Intravital two-photon microscopy employs an oscillating infrared laser yielding high-resolution moving pictures. Immune cells appear as bright green lights in the tissue covering the brain of a living mouse. Using surgical methods perfected by at NYU's Skirball Institute for Biomolecular Medicine by Wen Biao Gan, PhD, the microscopy produces time-lapse "movies," capturing activity that is not evident in still images made from slices of tissue viewed on a microscope slide.
"A series of frozen images gave the misleading impression that the T-cells were engaging with the infected cells, but intravital microscopy clearly showed that the immune cells appeared to overrun the infected cells," notes Dustin.
This observation provided the first clue that T-cells could not be causing fluid to leak from the blood vessels into the meninges. If T-cells weren't the culprit, what was? Another series of experiments revealed that the real villains were monocytes and neutrophils, two types of white blood cells that usually fight bacteria, not viruses. Intravital microscopy showed massive numbers of these white blood cells breaking through the walls of blood vessels into the meninges, opening the floodgates for fluid to pour out and cause swelling.

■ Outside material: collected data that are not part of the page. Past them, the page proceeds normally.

(** X8: an instance that passes the constructor's checks survives the loss
    of the environment variable: the next callback raises [KeyError], the
    snapshot stays held, and a constructor call still returns the
    instance. *)
Theorem lost_name_keeps_singleton w i o k a p :
  _instance w = Some i ->
  lookup_watcher i w = Some o ->
  _initilized o = true ->
  state o = Some a -> AppState_bool a = true ->
  AppState_state a = Some p -> Payload_bool p = true ->
  _CALLBACKS w !! k = Some i ->
  (run [Unsetenv "LIGHTNING_FLOW_NAME"; Call k; Construct] w).1
  = [Returned None; Raised (KeyError "LIGHTNING_FLOW_NAME");
     Returned (Some i)] /\
  lookup_watcher i
    (run [Unsetenv "LIGHTNING_FLOW_NAME"; Call k; Construct] w).2 = Some o.
Proof.
  intros Hi Hl Hf Hs Hb Hp Hpb Hk.
  rewrite !run_cons, run_nil, perform_unsetenv.
  cbn [world_of result_of fst snd]. set (w1 := set_environ _ w).
  assert (He : environ w1 !! "LIGHTNING_FLOW_NAME" = None)
    by apply lookup_delete_eq.
  assert (Hl1 : lookup_watcher i w1 = Some o) by exact Hl.
  rewrite (perform_call k w1 i Hk), refresh_spec_correct.
  unfold refresh_spec. rewrite Hl1, He. cbn [world_of result_of fst snd].
  rewrite perform_construct, (construct_initialized w1 i o Hi Hl1 Hf).
  by rewrite (check_spec_true o a p).
Qed.

(** X9: the constructor does not catch what the fetch raises: when
    [get_flow_state] raises during the first construction, the constructor
    call raises the same exception; the instance is cached and its callback
    registered all the same, with the flag unset and no state held. *)
Theorem first_construction_fetch_raises w flow e :
  _instance w = None ->
  environ w !! "LIGHTNING_FLOW_NAME" = Some flow ->
  flows w flow = FetchRaises e ->
  exists w',
    AppStateWatcher w = Raise e w' /\
    _instance w' = Some (fresh (dom (heap w))) /\
    lookup_watcher (fresh (dom (heap w))) w' = Some (reset blank) /\
    _CALLBACKS w' = (_CALLBACKS w ++ [fresh (dom (heap w))])%list.
Proof.
  intros Hi He Hf. rewrite (construct_first _ Hi).
  unfold initialize_spec. change (environ (created w)) with (environ w).
  change (flows (created w)) with (flows w). rewrite He, Hf.
  eexists. split; [reflexivity|]. split_and!; try done.
  apply lookup_watcher_insert.
Qed.

(** *** Between the operations of a process *)

Lemma Steady_boot env fl : Steady (boot env fl).
Proof.
  split; intros j o Hl; unfold lookup_watcher in Hl; simpl in Hl;
    by rewrite lookup_empty in Hl.
Qed.

Lemma Steady_entered w : Steady w -> Steady (entered w).
Proof.
  intros HS. pose proof HS as [S1 S2].
  unfold entered. destruct (_instance w); [done|].
  split; intros j o;
    rewrite (lookup_watcher_put j (fresh (dom (heap w))) blank w) by done;
    (destruct (decide _) as [<-|]; [by intros [= <-]|]).
  - apply S1.
  - apply S2.
Qed.

Lemma Steady_init self w : Steady w -> Steady (world_of (__init__ self w)).
Proof.
  intros HS. pose proof HS as [S1 S2].
  destruct (init_effect self w) as [_ [[-> _]|Hc]]; [done|].
  destruct Hc as (o & o' & Hl & Hf & Ho' & Hh & Hcb).
  split; intros j x; rewrite (lookup_watcher_put _ _ _ _ _ Hh), ?Hcb;
    destruct (decide (self = j)) as [<-|].
  - intros [= <-]. by destruct Ho' as [->|[s ->]].
  - apply S1.
  - intros _ _. apply elem_of_app. right. by apply list_elem_of_singleton.
  - intros Hj Hx. apply elem_of_app. left. eauto.
Qed.

Lemma Steady_refresh self w :
  Steady w -> Steady (world_of (_update_flow_state self w)).
Proof.
  intros [S1 S2]. destruct (refresh_effect self w) as (_ & Hcb & [Hh|Hc]).
  - split; intros j x; rewrite (lookup_watcher_same_heap _ _ _ Hh), ?Hcb; eauto.
  - destruct Hc as (o & s & Hl & _ & Hh).
    split; intros j x; rewrite (lookup_watcher_put _ _ _ _ _ Hh), ?Hcb;
      (destruct (decide (self = j)) as [<-|]; [intros [= <-]; simpl; eauto|]).
    + apply S1.
    + apply S2.
Qed.

Lemma Steady_perform a w : Steady w -> Steady (world_of (perform a w)).
Proof.
  intros HS. destruct a as [|k|key value|key|f|]; simpl.
  - unfold perform. rewrite world_of_map, construct_world.
    by apply Steady_init, Steady_entered.
  - rewrite run_bind, run_get. cbv beta iota.
    destruct (_CALLBACKS w !! k) as [self|]; [|done].
    rewrite world_of_then. by apply Steady_refresh.
  - done.
  - done.
  - done.
  - mred. simpl. destruct HS as [S1 S2].
    split; intros j x; unfold lookup_watcher; simpl; rewrite lookup_insert;
      (destruct (decide _); [done|]).
    + apply S1.
    + apply S2.
Qed.

Lemma Steady_run ops : forall w, Steady w -> Steady (run ops w).2.
Proof.
  induction ops as [|a ops IH]; intros w HS; [done|]. simpl.
  apply IH. by apply Steady_perform.
Qed.

(** X10: between the operations of a process, the parameter [state] of the
    watcher is constant: [edit_constant] lifts that for the time of the
    assignment in the refresh and puts it back on every way out. *)
Theorem state_stays_constant w j o :
  reachable w -> lookup_watcher j w = Some o -> constant o = true.
Proof.
  intros (env & fl & ops & <-) Hl.
  by destruct (Steady_run ops _ (Steady_boot env fl)) as [S1 _]; eapply S1.
Qed.

(** X11: in a process, a watcher whose [_initilized] flag is set has its
    refresh callback in the registry: the flag is only set after
    [_start_watching] has registered it. *)
Theorem initialized_is_subscribed w j o :
  reachable w -> lookup_watcher j w = Some o -> _initilized o = true ->
  j ∈ _CALLBACKS w.
Proof.
  intros (env & fl & ops & <-) Hl Hf.
  by destruct (Steady_run ops _ (Steady_boot env fl)) as [_ S2]; eapply S2.
Qed.

(** X12: in a process, every callback in the registry belongs to the one
    instance that the class attribute holds. *)
Theorem registry_holds_only_singleton w j :
  reachable w -> j ∈ _CALLBACKS w -> _instance w = Some j.
Proof.
  intros (I1 & _ & _ & I4)%reachable_Inv Hj.
  destruct (I4 j Hj) as [o Hl]. by eapply I1.
Qed.



End Proofs.

(** ** The code at work *)

Import Demo.

(** The scenario of the specification: the environment names "my_flow" and
    the fetch returns [counter 1], so after construction the held state is
    [counter 1]; the fetch then returns [counter 2] and the notifier calls
    back, after which the held state is [counter 2] and one more change event
    has been raised. *)
Example scenario :
  AppStateWatcher fresh_start = Return 0 started /\
  (state <$> lookup_watcher 0 started) = Some (Some (counter 1)) /\
  _CALLBACKS started = [0] /\
  (state <$> lookup_watcher 0 (run [Call 0] moved).2) = Some (Some (counter 2)) /\
  changes (trace (run [Call 0] moved).2)
  = [EvChange 0 None (Some (counter 1));
     EvChange 0 (Some (counter 1)) (Some (counter 2))].
Proof. vm_compute. repeat split. Qed.

Lemma refresh_replaces_state_witness :
  _update_flow_state 0 moved = Return tt (world_of (_update_flow_state 0 moved)) /\
  exists flow v o',
    environ moved !! "LIGHTNING_FLOW_NAME" = Some flow /\
    flows moved flow = Fetched v /\
    fetches (trace (world_of (_update_flow_state 0 moved)))
    = (fetches (trace moved) ++ [EvFetch flow])%list /\
    lookup_watcher 0 (world_of (_update_flow_state 0 moved)) = Some o' /\
    pyval_of (state o') = v.
Proof.
  split; [vm_compute; reflexivity|].
  apply (refresh_replaces_state 0 moved). vm_compute. reflexivity.
Defined.

Lemma refresh_without_flow_name_witness :
  lookup_watcher 0 (world_of (AppStateWatcher unnamed)) = Some (reset blank) /\
  environ (world_of (AppStateWatcher unnamed)) !! "LIGHTNING_FLOW_NAME" = None /\
  _update_flow_state 0 (world_of (AppStateWatcher unnamed))
  = Raise (KeyError "LIGHTNING_FLOW_NAME") (world_of (AppStateWatcher unnamed)).
Proof.
  split; [vm_compute; reflexivity|]. split; [vm_compute; reflexivity|].
  refine (proj2 (refresh_without_flow_name 0 _ (reset blank) _ _));
    vm_compute; reflexivity.
Defined.

Lemma singleton_identity_witness :
  (run busy fresh_start).1 !! 0 = Some (Returned (Some 0)) /\
  (run busy fresh_start).1 !! 3 = Some (Returned (Some 0)) /\
  0 = 0 /\
  _instance (run busy fresh_start).2 = Some 0 /\
  is_Some (lookup_watcher 0 (run busy fresh_start).2).
Proof.
  assert (H0 : (run busy fresh_start).1 !! 0 = Some (Returned (Some 0)))
    by (vm_compute; reflexivity).
  assert (H3 : (run busy fresh_start).1 !! 3 = Some (Returned (Some 0)))
    by (vm_compute; reflexivity).
  split; [exact H0|]. split; [exact H3|].
  destruct (singleton_identity fresh_start busy 0 3 0 0 H0 H3)
    as (Heq & Hinst & Hw & _).
  split; [exact Heq|]. split; [exact Hinst|exact Hw].
Defined.

Lemma state_never_null_witness :
  reachable fresh_start /\
  AppStateWatcher fresh_start = Return 0 started /\
  forall ops, exists o,
    lookup_watcher 0 (run ops started).2 = Some o /\ state o <> None.
Proof.
  assert (Hr : reachable fresh_start)
    by (exists env, (serve (counter 1)), []; reflexivity).
  assert (Hc : AppStateWatcher fresh_start = Return 0 started)
    by (vm_compute; reflexivity).
  split; [exact Hr|]. split; [exact Hc|].
  exact (state_never_null fresh_start 0 started Hr Hc).
Defined.

(** The flow answers with a snapshot whose payload is the empty dict. The
    held state and its payload are then both set, and still the constructor
    call raises: with the first message when a snapshot is as true as its
    payload, with the second when it is a plain object. *)
Lemma constructor_raises_on_set_state :
  raised (AppStateWatcher hollow_start)
  = Some (Exception ".state has not been set.") /\
  raised (AppStateWatcher (snap := plain_objects) hollow_start)
  = Some (Exception ".state._state has not been set.") /\
  (state <$> lookup_watcher 0 (world_of (AppStateWatcher hollow_start)))
  = Some (Some hollow) /\
  _state hollow = Some [].
Proof. vm_compute. repeat split. Qed.

Lemma constructor_raises_iff_false_witness :
  setup (target hollow_start) (entered hollow_start)
  = Return tt (world_of (AppStateWatcher hollow_start)) /\
  lookup_watcher (target hollow_start) (world_of (AppStateWatcher hollow_start))
  = Some (sealed (Some hollow)) /\
  AppStateWatcher hollow_start
  = Raise (Exception ".state has not been set.")
      (world_of (AppStateWatcher hollow_start)).
Proof.
  assert (Hs : setup (target hollow_start) (entered hollow_start)
               = Return tt (world_of (AppStateWatcher hollow_start)))
    by (vm_compute; reflexivity).
  assert (Hl : lookup_watcher (target hollow_start)
                 (world_of (AppStateWatcher hollow_start))
               = Some (sealed (Some hollow)))
    by (vm_compute; reflexivity).
  split; [exact Hs|]. split; [exact Hl|].
  exact (constructor_raises_iff_false hollow_start _ _ Hs Hl).
Defined.

Lemma initialization_once_witness :
  _instance fresh_start = None /\
  _CALLBACKS started = [0] /\
  _instance started = Some 0 /\
  lookup_watcher 0 started = Some (sealed (Some (counter 1))) /\
  world_of (AppStateWatcher started) = started /\
  forall ops, _CALLBACKS (run ops started).2 = [0].
Proof.
  assert (Hl : lookup_watcher 0 started = Some (sealed (Some (counter 1))))
    by (vm_compute; reflexivity).
  destruct (initialization_once (AppState := snapshot)) as (Hfirst & Hlater & Honce).
  pose proof (Hfirst fresh_start eq_refl) as [Hreg _].
  pose proof (Hlater started 0 _ eq_refl Hl eq_refl) as [Hsame _].
  split; [reflexivity|]. split; [exact Hreg|]. split; [reflexivity|].
  split; [exact Hl|]. split; [exact Hsame|].
  exact (Honce fresh_start _ eq_refl Hl).
Defined.

(** C6 fails on the code. A process starts without the name of the flow:
    the first constructor call registers the callback and raises [KeyError].
    The name is then set, and the second constructor call, finding the flag
    unset, runs the guarded block again and returns the instance. The
    registration-and-refresh sequence has now run twice in one process: the
    callback is in the registry twice, and one round of the notifier
    refreshes twice. The same happens when the flow was unreachable at the
    first call. *)
Theorem failed_start_registers_twice :
  (run [Construct; Putenv "LIGHTNING_FLOW_NAME" "my_flow"; Construct]
     (boot ∅ (serve (counter 1)))).1
  = [Raised (KeyError "LIGHTNING_FLOW_NAME"); Returned None; Returned (Some 0)] /\
  _CALLBACKS retried = [0; 0] /\
  length (fetches (trace (run (round retried) retried).2))
  = length (fetches (trace retried)) + 2 /\
  reconnected.1
  = [Raised (RemoteError "unreachable"); Returned None; Returned (Some 0)] /\
  _CALLBACKS reconnected.2 = [0; 0] /\
  length (fetches (trace reconnected.2)) = 2.
Proof. vm_compute. repeat split. Qed.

Unable to kill the virally infected cells, the T-cells appeared to be summoning monocytes and neutrophils to the site of infection, like a sergeant calling out the cavalry. In this case, however, it was the wrong call. Although many questions remain, "we've discovered a totally new target—the neutrophils and monocytes recruited by the T-cells," Dustin says. "If you can prevent that recruitment process, either by inhibiting the T-cells or, preferably, inhibiting the monocytes and neutrophils, you can probably prevent the disease."
The research was supported by grants from the National Institutes of Health, Burroughs Wellcome Fund, Dana Foundation, and Multiple Sclerosis Society Center.